I’ve also been running away—literally—for a long time. I have the same heart problem that afflicted my brother and sister, and my father woke me up at dawn every day before elementary school so that I could go running with him to keep my heart healthy. I grew up dreading the day when I would lie on a hospital bed while my heart stopped.

But I wasn’t afraid of death; I was afraid I would not accomplish all the good I was sent to do while alive. When I received my patriarchal blessing as a teenager, I received many reassuring promises. My blessing spoke of the “great work” Heavenly Father has for me, but it never gave specific details about what that great work entailed. Mormon taught his son that we all “have a labor to perform whilst in this tabernacle of clay” (Moroni 9:6), and I often agonized that I didn’t have enough faith to fulfill my “labor” during what I assumed would be my limited life span. I searched for years to discover my specific work so that I could be sure to have it finished before my time in mortality was through. I was so worried about disappointing Heavenly Father.

Love Casts Out Fear

These fears weren’t resolved when I was a youth, but I found many comforting scriptures during my study as a full-time missionary. Particularly, I found inspiration in the life of the Prophet Joseph Smith, who also faced the threat of his life being shortened. The Lord’s words to him also comforted me: “Thy days are known, and thy years shall not be numbered less; therefore, fear not … , for God shall be with you forever and ever” (D&C 122:9).
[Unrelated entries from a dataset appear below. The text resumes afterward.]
(** * A minimal IRC server: message codec, state registry and the
      registration handlers.

    Shallow embedding of [irc/message.go], [irc/state.go] and
    [irc/handler_fresh.go].  Go strings are byte strings ([string]), Go
    [int]s are [Z], Go maps are [gmap]s, Go pointers are locations into an
    object store, and a run-time panic (nil dereference, index out of
    range) is the [None] of the [option] monad. *)

From Stdlib Require Import ZArith String Ascii List Lia.
From stdpp Require Import base option gmap strings list fin_maps.

Local Open Scope string_scope.

(** ** Go primitives *)

(** [len] on a string or a slice, as a Go [int]. *)
Definition len_string (s : string) : Z := Z.of_nat (String.length s).
Definition len_slice {A} (l : list A) : Z := Z.of_nat (length l).

(** [s[i]]: indexing a slice; out of range is a panic. *)
Definition index_slice {A} (l : list A) (i : Z) : option A :=
  if decide (i < 0)%Z then None else l !! Z.to_nat i.

(** [s[i]]: indexing a string yields the byte at [i]; out of range is a
    panic. *)
Definition index_string (s : string) (i : Z) : option ascii :=
  if decide (i < 0)%Z then None else String.get (Z.to_nat i) s.

(** [strings.Contains(s, substr)]: [substr] occurs somewhere within [s]. *)
Fixpoint strings_Contains (s substr : string) : bool :=
  String.prefix substr s ||
  match s with
  | EmptyString => false
  | String _ s' => strings_Contains s' substr
  end.

(** ** irc/message.go *)

Record message := Message {
  prefix : string;
  command : string;
  params : list string;
  trailing : string
}.

Definition withParams (m : message) (ps : list string) : message :=
  {| prefix := prefix m; command := command m; params := ps;
     trailing := trailing m |}.

Definition withTrailing (m : message) (t : string) : message :=
  {| prefix := prefix m; command := command m; params := params m;
     trailing := t |}.

Definition withPrefix (m : message) (p : string) : message :=
  {| prefix := p; command := command m; params := params m;
     trailing := trailing m |}.

(** [laxTrailing]: the trailing portion of a message or its last
    parameter. *)
Definition laxTrailing (m : message) (minIndex : Z) : option string :=
  if decide (trailing m ≠ "") then Some (trailing m)
  else
    let l := len_slice (params m) in
    if decide (l <= minIndex)%Z then Some ""
    else index_slice (params m) (l - 1)%Z.

(** The parameter loop of [toString]: [None] is the early
    [return "", false]. *)
Fixpoint toString_params (ps : list string) (msg : string) : option string :=
  match ps with
  | [] => Some msg
  | param :: ps' =>
      if strings_Contains param " " then None
      else toString_params ps' (msg +:+ " " +:+ param)
  end.

Definition toString (m : message) : string * bool :=
  if decide (command m = "") then ("", false)
  else
    let msg := if decide (0 < len_string (prefix m))%Z
               then ":" +:+ prefix m +:+ " " else "" in
    let msg := msg +:+ command m in
    match toString_params (params m) msg with
    | None => ("", false)
    | Some msg =>
        let msg := if decide (trailing m ≠ "")
                   then msg +:+ " :" +:+ trailing m else msg in
        (msg +:+ String "013" (String "010" ""), true)
    end.

(** *** The wire format, as the specification words it *)

Definition CRLF : string := String "013" (String "010" "").

(** A parameter contains a space when the space byte is one of its bytes. *)
Definition has_space (p : string) : Prop :=
  In " "%char (list_ascii_of_string p).

(** Each middle parameter prefixed by one space. *)
Fixpoint render_params (ps : list string) : string :=
  match ps with
  | [] => ""
  | p :: ps' => " " +:+ p +:+ render_params ps'
  end.

Definition render (m : message) : string :=
  (if decide (prefix m = "") then "" else ":" +:+ prefix m +:+ " ")
  +:+ command m
  +:+ render_params (params m)
  +:+ (if decide (trailing m = "") then "" else " :" +:+ trailing m)
  +:+ CRLF.

(** ** irc/config.go *)

Record SSLCertificate := {
  KeyFile : string;
  CertFile : string
}.

Record Config := {
  Name : string;
  Network : string;
  Port : Z;
  SSLPort : Z;
  PingFrequency : Z;
  PongMaxLatency : Z;
  SSLCertificate_ : SSLCertificate
}.

(** ** Pointers and objects *)

(** A non-nil pointer is a location; [nil] is [None]. *)
Definition loc := positive.
Definition ptr := option loc.
Definition nil : ptr := None.

(** A transport connection, known here only by its identity. *)
Definition connection := nat.

(** Modelled from the spec: the [user] and [channel] struct declarations
    are not part of the sources at hand; the fields are the ones that
    [state.go] and [handler_fresh.go] read and write ([nick], [user],
    [channels], [sink]; [name], [users]).  [channels] is a
    [map[*channel]bool] and [users] a [map[*user]bool]. *)
Record user := User {
  u_nick : string;
  u_user : string;
  u_channels : gmap loc bool;
  u_sink : option connection
}.

Record channel := Channel {
  c_name : string;
  c_users : gmap loc bool
}.

(** [m[k]] on a [map[K]bool]: a missing key reads as [false]. *)
Definition map_bool (m : gmap loc bool) (k : loc) : bool :=
  default false (m !! k).
(** * Inventory store: a shallow embedding of [inventory_system.py]

    The module keeps one global dictionary [stock_data : dict[str, int]] and
    offers [add_item], [remove_item], [get_qty], [load_data], [save_data] and
    [check_low_items] on it.  The embedding follows the source function by
    function: the global dictionary, the logger and the files live in an
    explicit [world]; a Python function becomes a computation in a small
    state-and-exception monad [M]. *)

From Stdlib Require Import ZArith NArith List Bool String Ascii Lia.
From Stdlib Require DecimalFacts DecimalPos DecimalZ.
Import ListNotations.

Set Implicit Arguments.
Local Open Scope Z_scope.

(** ** Python strings

    A Python [str] is a sequence of Unicode code points (lone surrogates
    included); a code point is kept as its number. *)

Definition char := N.
Definition str := list char.

(** A program literal (ASCII) as a [str]. *)
Definition lit (s : string) : str :=
  map N_of_ascii (list_ascii_of_string s).

Definition str_eq_dec : forall a b : str, {a = b} + {a <> b} :=
  list_eq_dec N.eq_dec.

(** [str.isspace] on one code point: the characters [str.strip()] removes. *)
Definition is_space (c : char) : bool :=
  ((9 <=? c) && (c <=? 13) || (28 <=? c) && (c <=? 32) ||
   (c =? 133) || (c =? 160) || (c =? 5760) ||
   (8192 <=? c) && (c <=? 8202) || (c =? 8232) || (c =? 8233) ||
   (c =? 8239) || (c =? 8287) || (c =? 12288))%N.

Fixpoint lstrip (s : str) : str :=
  match s with
  | [] => []
  | c :: r => if is_space c then lstrip r else s
  end.

Definition rstrip (s : str) : str := rev (lstrip (rev s)).

Definition strip (s : str) : str := lstrip (rstrip s).

(** Truth value of a [str]: the empty string is false. *)
Definition truthy (s : str) : bool :=
  match s with [] => false | _ :: _ => true end.

(** ** Python values, as far as the functions inspect their arguments *)

Inductive pyval : Type :=
| PyInt (n : Z)
| PyBool (b : bool)
| PyStr (s : str)
| PyFloat (bits : N)
| PyNone.

(** [isinstance(v, int)] together with the integer the value denotes in
    arithmetic and comparisons; [bool] is a subclass of [int]. *)
Definition as_int (v : pyval) : option Z :=
  match v with
  | PyInt n => Some n
  | PyBool b => Some (if b then 1 else 0)
  | _ => None
  end.

(** [isinstance(v, str)] together with the string. *)
Definition as_str (v : pyval) : option str :=
  match v with
  | PyStr s => Some s
  | _ => None
  end.

(** ** Dictionaries [dict[str, int]]

    A Python dictionary iterates in insertion order: assigning to a key that
    is present keeps its place, a new key goes to the end.  The entries are
    kept as an association list in that order. *)

Definition dict := list (str * Z).

Fixpoint dict_get (d : dict) (k : str) : option Z :=
  match d with
  | [] => None
  | (k', v) :: r => if str_eq_dec k k' then Some v else dict_get r k
  end.

(** [d[k] = v] *)
Fixpoint dict_set (d : dict) (k : str) (v : Z) : dict :=
  match d with
  | [] => [(k, v)]
  | (k', v') :: r =>
      if str_eq_dec k k' then (k', v) :: r else (k', v') :: dict_set r k v
  end.

(** [del d[k]]; [None] stands for the [KeyError] of an absent key. *)
Fixpoint dict_del (d : dict) (k : str) : option dict :=
  match d with
  | [] => None
  | (k', v') :: r =>
      if str_eq_dec k k' then Some r
      else match dict_del r k with
           | Some r' => Some ((k', v') :: r')
           | None => None
           end
  end.

Definition keys (d : dict) : list str := map fst d.

(** A list of entries is a dictionary when no key occurs twice. *)
Definition dict_ok (d : dict) : Prop := NoDup (keys d).

(** ** Exceptions, log records, the world *)

Inductive exn : Type :=
| ValueError (msg : string)
| KeyError (key : str)
| FileNotFoundError (path : str)
| UnicodeEncodeError
| JSONDecodeError.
As I continued to study my scriptures diligently, a line from the Bible Dictionary inspired me. It suggested that my fear was “unworthy of a child of God.”1 Through the scriptures I also learned that “God hath not given us the spirit of fear” (2 Timothy 1:7) and that “perfect love casteth out fear” (1 John 4:18). These teachings became very real to me on my mission. Whenever I saw someone walking down the street and felt the need to share my testimony with him or her, I also felt a stab of fear. But I learned to identify the source of my fear, and I knew that I wanted to choose to follow Christ instead of coddle my anxiety. Time after time, I watched as God took my imperfect efforts to share the gospel and worked miracles through my words and actions.

I grew to understand more about the plan of salvation and that “God so loved the world, that he gave his only begotten Son” (John 3:16). I do not have perfect love for Heavenly Father, but He has shown that He has perfect love for me and that His love has power to drive out fear—even when I visit the doctor’s office and find my heart condition has worsened. Heavenly Father does not want me to live my life in fear, nor does He want me to doubt His loving plan.

The Atonement of Jesus Christ in My Life

Not My Will, but Thine, Be Done

Not My Will, but Thine, Be Done, by Harry Anderson, courtesy of Pacific Press Publishing Association, Inc., may not be copied

As a teenager, I worried that my “great work” was a grandiose task that I needed to intuit and execute perfectly. Now I take comfort in what the Savior taught Hyrum Smith: “Behold, this is your work, to keep my commandments, yea, with all your might, mind and strength” (D&C 11:20). By observing these “small and simple things”—namely, keeping the commandments—I find that truly “great things [are] brought to pass” (Alma 37:6).

The more I try to keep the commandments, the more I witness the miracle of the Atonement of Jesus Christ in my life. I try to remember each day that “now is the time and the day of [my] salvation” and that insofar as I “repent and harden not [my heart], immediately [is] the great plan of redemption” made real in my life (Alma 34:31). My continued repentance prepares me to meet my Heavenly Father and Savior when my time is finished. Elder F. Enzio Busche, emeritus member of the Seventy, taught, “Thus, we prepare all the days of our lives, and, as we grow, death loses its sting, hell loses its power, and we look forward to that day with anticipation and joy when [Christ] will come in his glory.”2

No amount of running will ever make my heart normal. But I don’t have to run away from my fear anymore. Rather, I can conquer my fear through Christ and say, “In God I have put my trust; I will not fear” (Psalm 56:4).

Notes

  1. Bible Dictionary, “Fear.”

  2. F. Enzio Busche, “Unleashing the Dormant Spirit,” in Brigham Young University 1995–96 Speeches (1996), 228.